Daily earnings in the quarter hovered around breakeven levels for VLCCs on the back of subdued oil demand, crude oil stock drawdowns and supply kept low by voluntary production cuts.
Freight rates reached a four-year low of $5.25/mt on the Persian Gulf-to-China VLCC run on March 11, its lowest assessment since August 2017. Low Worldscale rates combined with higher bunker prices caused earnings to turn negative from early February, according to data from S&P Global Analytics.
“The VLCC and Suezmax markets will remain steady with little volatility in freight rates in the coming months,” a broker said “Production is not expected to pick up substantially and these tankers really depend on end-user demand, particularly Indian and Chinese ones, which is currently subdued given refinery maintenance and high stocks that have yet to unwind.”
However, Aframaxes and Handysizes are likely to see more volatility in rates as refineries favor smaller tankers to retain flexibility over output.
“Aframaxes will see more volatility as we have seen in late February, especially if bad weather factors and refinery last minute needs combine,” the broker added.
Aframax and Handysize price volatility was already visible throughout Q1 as vessels were caught out of position, causing supply tightness and price hikes. Mediterranean Handysize freight rates reached a 10-month high amid bad weather and tonnage unavailability starting mid-February. Freight rates on the Black Sea-to-Mediterranean run basis 30,000 mt reached $23.39/mt on March 5, its highest assessment since May 12, 2020.
Rebalancing
While more volatility is expected for intra-regional runs on smaller ships, utilization of VLCCs and Suezmaxes will likely remain subdued as global crude oil markets continue to rebalance.
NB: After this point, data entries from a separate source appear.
Definition open_with (a : Aead) (aad sealed : bytes) : outcome OpenDiagnostic bytes :=
  if (length sealed <? nonce_len (kind a) + TAG_LEN)%nat then inr MalformedInput else
  let '(nonce, ct, tag) := split_sealed (nonce_len (kind a)) sealed in
  match decrypt (kind a) (a_key a) nonce aad ct tag with
  | None => inr AuthenticationFailed
  | Some p => inl p
  end.

Definition open (a : Aead) (aad sealed : bytes) : outcome CryptoError bytes :=
  match open_with a aad sealed with inl p => inl p | inr _ => inr OpenFailed end.

(** [open_in_place]: the range of the plaintext, and the buffer afterwards. *)
Definition open_in_place_with (a : Aead) (aad buf : bytes) : outcome OpenDiagnostic (nat * nat) * bytes :=
  if (length buf <? nonce_len (kind a) + TAG_LEN)%nat then (inr MalformedInput, buf) else
  let '(nonce, ct, tag) := split_sealed (nonce_len (kind a)) buf in
  match decrypt (kind a) (a_key a) nonce aad ct tag with
  | None => (inr AuthenticationFailed, nonce ++ replicate (length ct) Byte.x00 ++ tag)
  | Some p => (inl (nonce_len (kind a), (length buf - TAG_LEN)%nat), nonce ++ p ++ tag)
  end.

Definition open_in_place (a : Aead) (aad buf : bytes) : outcome CryptoError (nat * nat) * bytes :=
  match open_in_place_with a aad buf with
  | (inl r, buf') => (inl r, buf')
  | (inr _, buf') => (inr OpenFailed, buf')
  end.

(** ** Envelopes *)

Definition VERSION : byte := Byte.x01.
Definition HEADER : nat := 5.

Record Place := { table_id : str; field_id : N; row_key : str }.
(* ===== verification/Layout.v ===== *)
(** * Where things are in an encrypted file ([encrypted_store/layout.rs])

    redb's pages and the blocks that hold them: lengths in both directions and the
    offsets of blocks. *)
From S2P Require Import Prelude Cipher.
Local Open Scope N_scope.

Definition PAGE : N := 4096.
Definition FILE_HEADER_LEN : N := 2048.
Definition PIECE_LEN : N := 512.
Definition PIECES_LEN : N := 4 * PIECE_LEN.
Definition DATA_BASE : N := FILE_HEADER_LEN + PIECES_LEN.
Definition LOGICAL_HEADER : N := PAGE.

(** [overhead] is the nonce and tag a cipher adds. *)
Record Geometry := { g_overhead : N }.

Definition geometry_of (k : CipherKind) : Geometry := {| g_overhead := N.of_nat (overhead k) |}.

Definition stride (g : Geometry) : N := PAGE + g_overhead g.

Definition block_offset (g : Geometry) (index : N) : N := DATA_BASE + index * stride g.

Definition logical_len (g : Geometry) (physical : N) : N :=
  if physical <? DATA_BASE then 0
  else LOGICAL_HEADER + (physical - DATA_BASE) / stride g * PAGE.

Definition physical_len (g : Geometry) (logical : N) : option N :=
  if logical =? 0 then Some FILE_HEADER_LEN
  else if (logical <? LOGICAL_HEADER) || negb (logical mod PAGE =? 0) then None
  else Some (DATA_BASE + (logical - LOGICAL_HEADER) / PAGE * stride g).

Lemma stride_pos g : 0 < stride g.
Proof. unfold stride, PAGE. lia. Qed.

(** The lengths redb may ask for, by the number of pages after its header. *)
Lemma physical_len_spec g logical p : physical_len g logical = Some p →
  (logical = 0 ∧ p = FILE_HEADER_LEN) ∨
  ∃ pages, logical = LOGICAL_HEADER + pages * PAGE ∧ p = block_offset g pages.
Proof.
  unfold physical_len, block_offset. destruct (N.eqb_spec logical 0) as [->|H0]; [intros [= <-]; by left|].
  destruct (N.ltb_spec logical LOGICAL_HEADER) as [|Hl]; [done|]. cbn [orb].
  destruct (N.eqb_spec (logical mod PAGE) 0) as [Hm|]; [|done]. cbn [negb]. intros [= <-]. right.
  exists ((logical - LOGICAL_HEADER) / PAGE). split; [|done].
  apply N.Lcm0.mod_divide in Hm. destruct Hm as [q ->]. unfold LOGICAL_HEADER, PAGE in *.
  destruct (decide (q = 0)) as [->|Hq]; [done|]. replace (q * 4096 - 4096) with ((q - 1) * 4096) by lia.
  rewrite N.div_mul by done. lia.
Qed.

Lemma logical_len_pages g pages torn : torn < stride g →
  logical_len g (block_offset g pages + torn) = LOGICAL_HEADER + pages * PAGE.
Proof.
  intros Ht. unfold logical_len, block_offset. destruct (N.ltb_spec (DATA_BASE + pages * stride g + torn) DATA_BASE); [lia|].
  replace (DATA_BASE + pages * stride g + torn - DATA_BASE) with (torn + pages * stride g) by lia.
  pose proof (stride_pos g). rewrite N.div_add by lia. by rewrite N.div_small.
Qed.

(** Lengths round trip and torn writes are ignored.  The physical length of every
    length redb may set maps back to it, also with a partial block after it; the next
    length starts with the next whole block; and every block lies behind the header area,
    before the next block and inside the file that holds it. *)
Lemma geometry_roundtrip g logical p : physical_len g logical = Some p →
  (logical ≠ 0 → ∀ torn, torn < stride g → logical_len g (p + torn) = logical) ∧
  logical_len g p = logical ∧
  (logical ≠ 0 → logical_len g (p + stride g) = logical + PAGE) ∧
  (∀ i, LOGICAL_HEADER + i * PAGE < logical →
     DATA_BASE <= block_offset g i ∧ block_offset g i + stride g = block_offset g (i + 1) ∧ block_offset g (i + 1) <= p).
Proof.
  intros E. destruct (physical_len_spec _ _ _ E) as [[-> ->]|(pages & -> & ->)].
  - split_and!; [done|done|done|]. intros i Hi. lia.
  - pose proof (stride_pos g). split_and!.
    + intros _ torn Ht. by apply logical_len_pages.
    + rewrite <-(N.add_0_r (block_offset g pages)). by apply logical_len_pages.
    + intros _. replace (block_offset g pages + stride g) with (block_offset g (pages + 1) + 0) by (unfold block_offset; lia).
      rewrite logical_len_pages by done. lia.
    + intros i Hi. assert (i < pages) as Hlt by (unfold PAGE in *; lia). unfold block_offset. split_and!; [lia|lia|].
      apply N.add_le_mono_l, N.mul_le_mono_r. lia.
Qed.

Lemma geometry_roundtrip_example :
  physical_len (geometry_of Aes256Gcm) 12288 = Some 12344 ∧ logical_len (geometry_of Aes256Gcm) 12400 = 12288.
Proof.
  assert (E : physical_len (geometry_of Aes256Gcm) 12288 = Some 12344) by (vm_compute; reflexivity).
  split; [exact E|]. destruct (geometry_roundtrip (geometry_of Aes256Gcm) 12288 12344 E) as (Ht & _).
  apply (Ht ltac:(discriminate) 56). vm_compute. reflexivity.
Defined.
Supply is currently being kept low by Saudi crude production cuts, with the country announcing it would roll over February and March quotas to April on the back of subdued Chinese demand. In addition, the recent polar vortex in the US Gulf Coast also caused a reduction in demand from the region as well as crude output.
Looking at demand, market participants expect this to continue growing at steady rates, with a stronger pull starting in H2 2021. S&P Global Platts Analytics sees global oil demand rising 250,000 b/d in April from March, before surging another 1.9 million b/d in May and a further 3.3 million b/d in June. However, 2019 levels are not expected until 2023 at the earliest with the likelihood of further delays, Platts Analytics said in a research note.
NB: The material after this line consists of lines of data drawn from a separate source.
Definition device (op : DevOp) (s : Backend) : Backend :=
  {| file := dev_apply (file s) op; durable := durable s; unsynced := unsynced s ++ [op]; calls := calls s; draws := draws s;
     allocs := allocs s; data_len := data_len s; header_area := header_area s; header := header s; pending := pending s |}.
Definition flushed (s : Backend) : Backend :=
  {| file := file s; durable := file s; unsynced := []; calls := calls s; draws := draws s;
     allocs := allocs s; data_len := data_len s; header_area := header_area s; header := header s; pending := pending s |}.
Definition set_calls (n : nat) (s : Backend) : Backend :=
  {| file := file s; durable := durable s; unsynced := unsynced s; calls := n; draws := draws s; allocs := allocs s; data_len := data_len s;
     header_area := header_area s; header := header s; pending := pending s |}.
Definition set_draws (n : nat) (s : Backend) : Backend :=
  {| file := file s; durable := durable s; unsynced := unsynced s; calls := calls s; draws := n; allocs := allocs s; data_len := data_len s;
     header_area := header_area s; header := header s; pending := pending s |}.
Definition set_data_len (n : N) (s : Backend) : Backend :=
  {| file := file s; durable := durable s; unsynced := unsynced s; calls := calls s; draws := draws s; allocs := allocs s; data_len := n;
     header_area := header_area s; header := header s; pending := pending s |}.
Definition set_header_area (b : bool) (s : Backend) : Backend :=
  {| file := file s; durable := durable s; unsynced := unsynced s; calls := calls s; draws := draws s; allocs := allocs s; data_len := data_len s;
     header_area := b; header := header s; pending := pending s |}.
Definition set_header (h : Header) (s : Backend) : Backend :=
  {| file := file s; durable := durable s; unsynced := unsynced s; calls := calls s; draws := draws s; allocs := allocs s; data_len := data_len s;
     header_area := header_area s; header := h; pending := pending s |}.
Definition set_pending (n : N) (p : list (N * Staged)) (s : Backend) : Backend :=
  {| file := file s; durable := durable s; unsynced := unsynced s; calls := calls s; draws := draws s; allocs := n; data_len := data_len s;
     header_area := header_area s; header := header s; pending := p |}.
On tanker supply, prolonged pressure on earnings may lead to the long-awaited rebound in scrapping rates, which surged at the start of year but have since slowed. Average demolition prices have dipped since January, reaching a low of $410/ldt in Pakistan in mid-February, down from $450/ldt in the first week of January, according to Go Shipping. However, levels had now improved, shipping sources said, with a better demolition outlook for the rest of the year.
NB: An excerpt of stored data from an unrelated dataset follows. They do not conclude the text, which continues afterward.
Lemma load_one_bytes f copy k off h : copy < 4 → DATA_BASE <= len f → len (h_bytes h) = 320 → off + 128 <= 320 →
  sl off 128 (h_bytes h) = zeros 128 →
  let h' := load_one f copy k off h in
  len (h_bytes h') = 320 ∧ h_seq h' = h_seq h ∧ h_newest h' = h_newest h ∧ sl off 128 (h_bytes h') = slot_of f copy k ∧
  ∀ o n, o + n <= 320 → o + n <= off ∨ off + 128 <= o → sl o n (h_bytes h') = sl o n (h_bytes h).
Proof.
  intros Hc Hl Hh Ho Hz. unfold load_one, slot_of. destruct (loaded f copy k) as [p|] eqn:E; [|done].
  pose proof (loaded_len _ _ _ _ Hc Hl E). assert (Hp : len (sl 0 128 p) = 128) by (apply sl_len; lia).
  cbn [h_bytes put_header h_seq h_newest]. split_and!; [|done|done| |].
  - rewrite len_splice; lia.
  - rewrite sl_splice_in by lia. rewrite N.sub_diag. rewrite <-Hp at 1. apply sl_all.
  - intros o n Hon Hout. apply sl_splice_out; [rewrite Hp; lia|lia].
Qed.

Lemma sl_zeros o n k : o + n <= k → sl o n (zeros k) = zeros n.
Proof. intros Hb. unfold sl, zeros. rewrite drop_replicate, take_replicate. f_equal. lia. Qed.

(** What a file gives, part by part. *)
Lemma header_of_parts f : DATA_BASE <= len f →
  let h := header_of f in
  len (h_bytes h) = 320 ∧ sl 64 128 (h_bytes h) = slot_of f 2 1 ∧ sl 192 128 (h_bytes h) = slot_of f 3 2 ∧
  sl 0 64 (h_bytes h) = sl 0 64 (h_bytes (load_first f header_new)) ∧
  h_seq h = h_seq (load_first f header_new) ∧ h_newest h = h_newest (load_first f header_new).
Proof.
  intros Hl. unfold header_of. set (h0 := load_first f header_new).
  assert (H0 : len (h_bytes h0) = 320 ∧ ∀ o n, 64 <= o → o + n <= 320 → sl o n (h_bytes h0) = zeros n).
  { subst h0. destruct (load_first_cases f Hl) as [->|(c & p & Hc & _ & Hp & ->)]; cbn [h_bytes].
    - split; [done|]. intros o n _ Ho. by apply sl_zeros.
    - assert (len (zeros 320) = 320) as Hz by done. split; [rewrite len_splice; lia|]. intros o n Ho Hn.
      rewrite sl_splice_out by lia. by apply sl_zeros. }
  destruct H0 as [L0 Z0].
  destruct (load_one_bytes f 2 1 64 h0 ltac:(done) Hl L0 ltac:(done)) as (L1 & S1 & N1 & B1 & O1); [by apply Z0|].
  set (h1 := load_one f 2 1 64 h0) in *.
  destruct (load_one_bytes f 3 2 192 h1 ltac:(done) Hl L1 ltac:(done)) as (L2 & S2 & N2 & B2 & O2).
  { rewrite O1 by lia. by apply Z0. }
  split_and!; [done| |done| |congruence|congruence].
  - rewrite O2 by lia. done.
  - rewrite O2 by lia. by rewrite O1 by lia.
Qed.

Lemma slot_loaded f h copy k off : len (h_bytes h) = 320 → (k = 1 ∧ off = 64) ∨ (k = 2 ∧ off = 192) →
  slot g f h copy k off → slot_of f copy k = sl off 128 (h_bytes h).
Proof.
  intros Hl Hk [E|[E Z]]; unfold slot_of; rewrite E; [|done]. by apply plain_piece_slot.
Qed.

Lemma load_first_pieces f h : DATA_BASE <= len f → len (h_bytes h) = 320 → firsts g f h →
  let h' := load_first f header_new in
  sl 0 64 (h_bytes h') = sl 0 64 (h_bytes h) ∧ h_seq h' = h_seq h ∧ h_newest h' = h_newest h.
Proof.
  intros Hl Hb [p1 p2 p3 p4]. cbn zeta. destruct (plain_piece_first h Hb p2) as [Es E64].
  assert (Hsl : sl 0 64 (splice 0 (sl 0 64 (h_bytes h)) (zeros 320)) = sl 0 64 (h_bytes h)).
  { assert (Hn : len (sl 0 64 (h_bytes h)) = 64) by (apply sl_len; lia). rewrite sl_splice_in by lia.
    rewrite N.sub_diag. rewrite <-Hn at 1. apply sl_all. }
  unfold load_first, better. assert (h_newest h = 0 ∨ h_newest h = 1) as [En|En] by lia; rewrite En in *; cbn [N.lxor] in p4.
  - change (N.lxor 0 1) with 1 in p4. destruct p3 as [E0|(E0 & Hs0 & _ & Hz)]; rewrite E0.
    + destruct (loaded f 1 0) as [q|].
      * specialize (p4 q eq_refl). rewrite Es. destruct (N.ltb_spec (h_seq h) (of_le (sl 0 8 q))); [lia|].
        cbn [h_bytes h_seq h_newest header_new]. rewrite E64. done.
      * cbn [h_bytes h_seq h_newest header_new]. rewrite E64, Es. done.
    + destruct (loaded f 1 0) as [q|]; [specialize (p4 q eq_refl); lia|].
      cbn [h_bytes h_seq h_newest header_new]. rewrite Hz, Hs0. done.
  - change (N.lxor 1 1) with 0 in p4. destruct p3 as [E0|(_ & _ & ? & _)]; [|done]. rewrite E0.
    destruct (loaded f 0 0) as [q|].
    + specialize (p4 q eq_refl). rewrite Es. destruct (N.ltb_spec (of_le (sl 0 8 q)) (h_seq h)); [|lia].
      cbn [h_bytes h_seq h_newest header_new]. rewrite E64. done.
    + cbn [h_bytes h_seq h_newest header_new]. rewrite E64, Es. done.
Qed.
According to Platts Analytics, there are currently 177 VLCCs older than 16 years of age that could be candidates for scrapping. However, upcoming regulatory announcements from the International Maritime Organization and from the European Parliament risk delaying further scrapping decisions as owners wait for regulatory and technological improvements before phasing out older units and ordering new ships.
High bunker costs
Despite a slow demand recovery, the tighter oil supply picture during Q1 combined with a bullish paper market, caused the oil price to rise to a 14-month high of $71.38/b for ICE Brent futures March 8. Prices have fallen slightly since then and settled at $68.63/b on March 15 for May settlement.
The strong oil picture caused marine bunker prices to move up in line, despite continued subdued demand from tanker owners.
Rotterdam 0.5% sulfur marine bunker fuel was assessed at an 11-month high of $508/mt Feb. 25. It hit a low of $154/mt on April 24 last year as the initial wave of COVID-19 pulverized demand.
Despite low bunker demand from shipping markets, bunker costs are set to remain bolstered by the bullish crude complex, squeezing earnings for owners.
The wider Hi-5 differential, however, was a good development for owners who retrofitted scrubbers, or exhaust cleaning systems, in their tankers.
A wider Hi5 — the differential between low and high sulfur fuel oil — benefits owners who have installed scrubbers as they can use the cheaper high sulfur fuel.
The differential between lower sulfur 0.5% and high sulfur 3.5% marine fuel in Rotterdam was assessed at $104/mt March 15, up from a low of $27/mt reached on Aug. 21.